# Problem
Among the entries below, one line contains "- Pointers into" and another contains "and in the byte". Transcribe those two lines and every line between them, exactly.

# Provided records
(** * TaxSage-AI: the FY 2024-25 income-tax engine of [src/lib/taxUtils.ts]

    A shallow embedding of [calculateSlabTax], [calculateSurcharge],
    [calculateTaxPayableInternal] and [calculateTaxPayable], together with
    the static tables they read, and the properties the specification
    states about them.  The callers of the engine and the calculators of
    the pages are embedded too: the deduction estimators of the report
    page and of the suggestions flow, the 80C, 80D and HRA calculators of
    the deductions page and the rate calculator of the surcharge page.

    Numbers.  The TypeScript code computes on [number].  Here a finite
    number is an exact rational ([Q]); [Infinity], which only occurs as the
    upper bound of the last slab and of the last surcharge tier, is a
    separate constructor of [Num].  Equality of amounts is [Qeq] ([==]).

    Recursion.  [calculateSurcharge] calls [calculateTaxPayableInternal],
    which calls [calculateSurcharge].  The embedding makes the call depth
    explicit: [calculateTaxPayableInternal] takes a budget of nested calls
    and fails with [None] when it is exhausted, and every computation also
    reports how many nested tax computations it performed. *)

From Stdlib Require Import QArith Qminmax Qround Lqa ZArith Lia List Bool.
From Stdlib Require Import Ascii String Permutation.
Import ListNotations.
Open Scope string_scope.
Open Scope Q_scope.

(** ** Numbers *)

Inductive Num : Type :=
| Fin (q : Q)
| Infinity.
(** * smoldtb: a shallow embedding of the device-tree parser and serialiser

    The embedding follows [smoldtb.c] function by function.

    Conventions.
    - The host is little-endian with 64-bit [size_t], [uintptr_t] and
      [uintmax_t] (the branch of [be32] that swaps bytes is the one compiled),
      and [SMOLDTB_STATIC_BUFFER_SIZE] is not defined.
    - [dtb_init] receives a bare address, so memory is a total map from
      addresses to bytes; the blob is whatever lies at that address.
    - Pointers into the node and property arenas are slot indices; a nullable
      pointer is an [option].  String arguments of the entry points are taken
      to be non-null.
    - Wrap-around is written out where a value of the caller can reach it:
      in [be32], in the assembly of cells, in the strides of the decoders
      and in the byte bound of [dtb_read_prop_string].  Cursors, addresses
      and sums of sizes are bounded by the size of the blob and are kept as
      integers.
    - Loops the source bounds by a counter recurse on that counter.  Loops
      and recursions the source does not bound (string scans, linked-list
      walks, the recursive descent) take fuel and answer [OutOfFuel] when it
      is exhausted.
    - An operation whose behaviour C leaves undefined (division by zero, a
      shift by the width of the type or more, reading an uninitialised
      variable, a store past the end of an array) answers [Undefined]. *)

From Stdlib Require Import ZArith List Lia Bool String Ascii Arith.
Import ListNotations.
Local Open Scope Z_scope.

(** ** Outcomes of a run *)

Inductive result (A : Type) : Type :=
| Ok (a : A)
| OutOfFuel
| Undefined.
Arguments Ok {A} a.
Arguments OutOfFuel {A}.
Arguments Undefined {A}.

Definition bind {A B : Type} (r : result A) (k : A -> result B) : result B :=
  match r with
  | Ok a => k a
  | OutOfFuel => OutOfFuel
  | Undefined => Undefined
  end.

Declare Scope result_scope.
Delimit Scope result_scope with result.
Notation "x <- e ;; k" := (bind e (fun x => k))
  (at level 61, e at next level, right associativity) : result_scope.
Notation "' p <- e ;; k" := (bind e (fun x => match x with p => k end))
  (at level 61, p pattern, e at next level, right associativity) : result_scope.
Local Open Scope result_scope.

(** ** Machine integers *)

Definition wrap32 (x : Z) : Z := x mod 2 ^ 32.
Definition wrap64 (x : Z) : Z := x mod 2 ^ 64.

Definition FDT_MAGIC : Z := 0xD00DFEED.
Definition FDT_BEGIN_NODE : Z := 1.
Definition FDT_END_NODE : Z := 2.
Definition FDT_PROP : Z := 3.
Definition FDT_NOP : Z := 4.
Definition FDT_VERSION : Z := 17.
Definition FDT_CELL_SIZE : Z := 4.
Definition SMOLDTB_FOREACH_CONTINUE : Z := 0.
Definition SMOLDTB_FOREACH_ABORT : Z := 1.

Definition sizeof_fdt_header : Z := 40.

(** [be32]: the little-endian branch, on a [uint32_t]. *)
Definition be32 (input : Z) : Z :=
  let temp := 0 in
  let temp := Z.lor temp (wrap32 (Z.shiftl (Z.land input 0xFF) 24)) in
  let temp := Z.lor temp (wrap32 (Z.shiftl (Z.land input 0xFF00) 8)) in
  let temp := Z.lor temp (Z.shiftr (Z.land input 0xFF0000) 8) in
  let temp := Z.lor temp (Z.shiftr (Z.land input 0xFF000000) 24) in
  temp.

Definition dtb_align_up (input alignment : Z) : Z :=
  wrap64 (wrap64 (input + alignment - 1) / alignment * alignment).

(** ** Memory *)

Definition memory : Type := Z -> Z.

Definition load8 (m : memory) (a : Z) : Z := m a mod 256.

Definition store8 (m : memory) (a v : Z) : memory :=
  fun a' => if a' =? a then v mod 256 else m a'.

(** A [uint32_t] read or written through a pointer, in host byte order. *)
Definition load32 (m : memory) (a : Z) : Z :=
  load8 m a + load8 m (a + 1) * 2 ^ 8 + load8 m (a + 2) * 2 ^ 16
  + load8 m (a + 3) * 2 ^ 24.

Definition store32 (m : memory) (a v : Z) : memory :=
  store8 (store8 (store8 (store8 m a v) (a + 1) (v / 2 ^ 8))
                 (a + 2) (v / 2 ^ 16)) (a + 3) (v / 2 ^ 24).

Definition store64 (m : memory) (a v : Z) : memory :=
  store32 (store32 m a v) (a + 4) (v / 2 ^ 32).

(** ** C strings

    A [const char*] argument may point into the blob or at a string of the
    caller; either way the code only indexes it.  [cstr] is that view: the
    character at each index. *)

Definition cstr : Type := Z -> Z.

Definition at_addr (m : memory) (p : Z) : cstr := fun i => load8 m (p + i).

Definition bytes_of (s : string) : list Z :=
  map (fun c => Z.of_nat (nat_of_ascii c)) (list_ascii_of_string s).

(** A string literal: its characters, then the terminator. *)
Definition lit (s : string) : cstr :=
  fun i => if i <? 0 then 0 else nth (Z.to_nat i) (bytes_of s) 0.

Fixpoint string_len_from (fuel : nat) (str : cstr) (count : Z) : result Z :=
  match fuel with
  | O => OutOfFuel
  | S f => if str count =? 0 then Ok count
           else string_len_from f str (count + 1)
  end.

Definition string_len (fuel : nat) (str : option cstr) : result Z :=
  match str with
  | None => Ok 0
  | Some s => string_len_from fuel s 0
  end.

(** [memcpy] reads each source byte from the memory as it stands, so an
    overlapping copy behaves as the byte loop does. *)
Fixpoint memcpy_from (n : nat) (m : memory) (dest src i : Z) : memory :=
  match n with
  | O => m
  | S n' => memcpy_from n' (store8 m (dest + i) (load8 m (src + i)))
                        dest src (i + 1)
  end.

Definition memcpy (m : memory) (dest src count : Z) : memory :=
  memcpy_from (Z.to_nat count) m dest src 0.

Fixpoint strings_eq_from (n : nat) (a b : cstr) (i : Z) : bool :=
  match n with
  | O => true
  | S n' =>
      if (a i =? 0) && (b i =? 0) then true
      else if negb (a i =? b i) then false
      else strings_eq_from n' a b (i + 1)
  end.

Definition strings_eq (a b : cstr) (len : Z) : bool :=
  strings_eq_from (Z.to_nat len) a b 0.

(** ** Parser records and state *)

Record dtb_node : Type := mk_node {
  parent : option nat;
  sibling : option nat;
  child : option nat;
  props : option nat;
  name : option Z
}.

Record dtb_prop : Type := mk_prop {
  prop_name : Z;
  first_cell : Z;
  prop_length : Z;
  next : option nat
}.

(** The host operations; each flag tells whether the function pointer is
    set.  [malloc] is taken to succeed whenever it is present. *)
Record dtb_ops : Type := mk_ops {
  malloc : bool;
  free : bool;
  on_error : bool
}.

Record dtb_config : Type := mk_config {
  config_ver : Z;
  writable : bool
}.

(** [struct dtb_state].  The three arenas are total maps from slot index to
    record; [node_buff_null] tells whether [node_buff] is the null pointer.
    [errors] is not a field of the C struct: it collects the messages handed
    to [ops.on_error], latest first. *)
Record dtb_state : Type := mk_state {
  cells : Z;
  strings : Z;
  cell_count : Z;
  root : option nat;
  handle_lookup : Z -> option nat;
  node_buff : nat -> dtb_node;
  node_buff_null : bool;
  node_alloc_head : nat;
  node_alloc_max : nat;
  prop_buff : nat -> dtb_prop;
  prop_alloc_head : nat;
  prop_alloc_max : nat;
  ops : dtb_ops;
  errors : list string
}.

Definition zero_node : dtb_node := mk_node None None None None None.
Definition zero_prop : dtb_prop := mk_prop 0 0 0 None.

(** The zero-initialised global. *)
Definition state0 : dtb_state :=
  mk_state 0 0 0 None (fun _ => None) (fun _ => zero_node) true 0 0
           (fun _ => zero_prop) 0 0 (mk_ops false false false) [].

Definition upd {A : Type} (f : nat -> A) (i : nat) (v : A) : nat -> A :=
  fun j => if Nat.eqb j i then v else f j.

Definition set_node (st : dtb_state) (i : nat) (n : dtb_node) : dtb_state :=
  mk_state (cells st) (strings st) (cell_count st) (root st)
           (handle_lookup st) (upd (node_buff st) i n) (node_buff_null st)
           (node_alloc_head st) (node_alloc_max st) (prop_buff st)
           (prop_alloc_head st) (prop_alloc_max st) (ops st) (errors st).

Definition set_prop (st : dtb_state) (i : nat) (p : dtb_prop) : dtb_state :=
  mk_state (cells st) (strings st) (cell_count st) (root st)
           (handle_lookup st) (node_buff st) (node_buff_null st)
           (node_alloc_head st) (node_alloc_max st) (upd (prop_buff st) i p)
           (prop_alloc_head st) (prop_alloc_max st) (ops st) (errors st).

Definition set_root (st : dtb_state) (r : option nat) : dtb_state :=
  mk_state (cells st) (strings st) (cell_count st) r
           (handle_lookup st) (node_buff st) (node_buff_null st)
           (node_alloc_head st) (node_alloc_max st) (prop_buff st)
           (prop_alloc_head st) (prop_alloc_max st) (ops st) (errors st).

Definition set_handle (st : dtb_state) (h : Z) (n : option nat) : dtb_state :=
  mk_state (cells st) (strings st) (cell_count st) (root st)
           (fun k => if k =? h then n else handle_lookup st k)
           (node_buff st) (node_buff_null st)
           (node_alloc_head st) (node_alloc_max st) (prop_buff st)
           (prop_alloc_head st) (prop_alloc_max st) (ops st) (errors st).

Definition set_node_alloc_head (st : dtb_state) (h : nat) : dtb_state :=
  mk_state (cells st) (strings st) (cell_count st) (root st)
           (handle_lookup st) (node_buff st) (node_buff_null st)
           h (node_alloc_max st) (prop_buff st)
           (prop_alloc_head st) (prop_alloc_max st) (ops st) (errors st).

Definition set_prop_alloc_head (st : dtb_state) (h : nat) : dtb_state :=
  mk_state (cells st) (strings st) (cell_count st) (root st)
           (handle_lookup st) (node_buff st) (node_buff_null st)
           (node_alloc_head st) (node_alloc_max st) (prop_buff st)
           h (prop_alloc_max st) (ops st) (errors st).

# Response to this task
    - Pointers into the node and property arenas are slot indices; a nullable
      pointer is an [option].  String arguments of the entry points are taken
      to be non-null.
    - Wrap-around is written out where a value of the caller can reach it:
      in [be32], in the assembly of cells, in the strides of the decoders
      and in the byte bound of [dtb_read_prop_string].  Cursors, addresses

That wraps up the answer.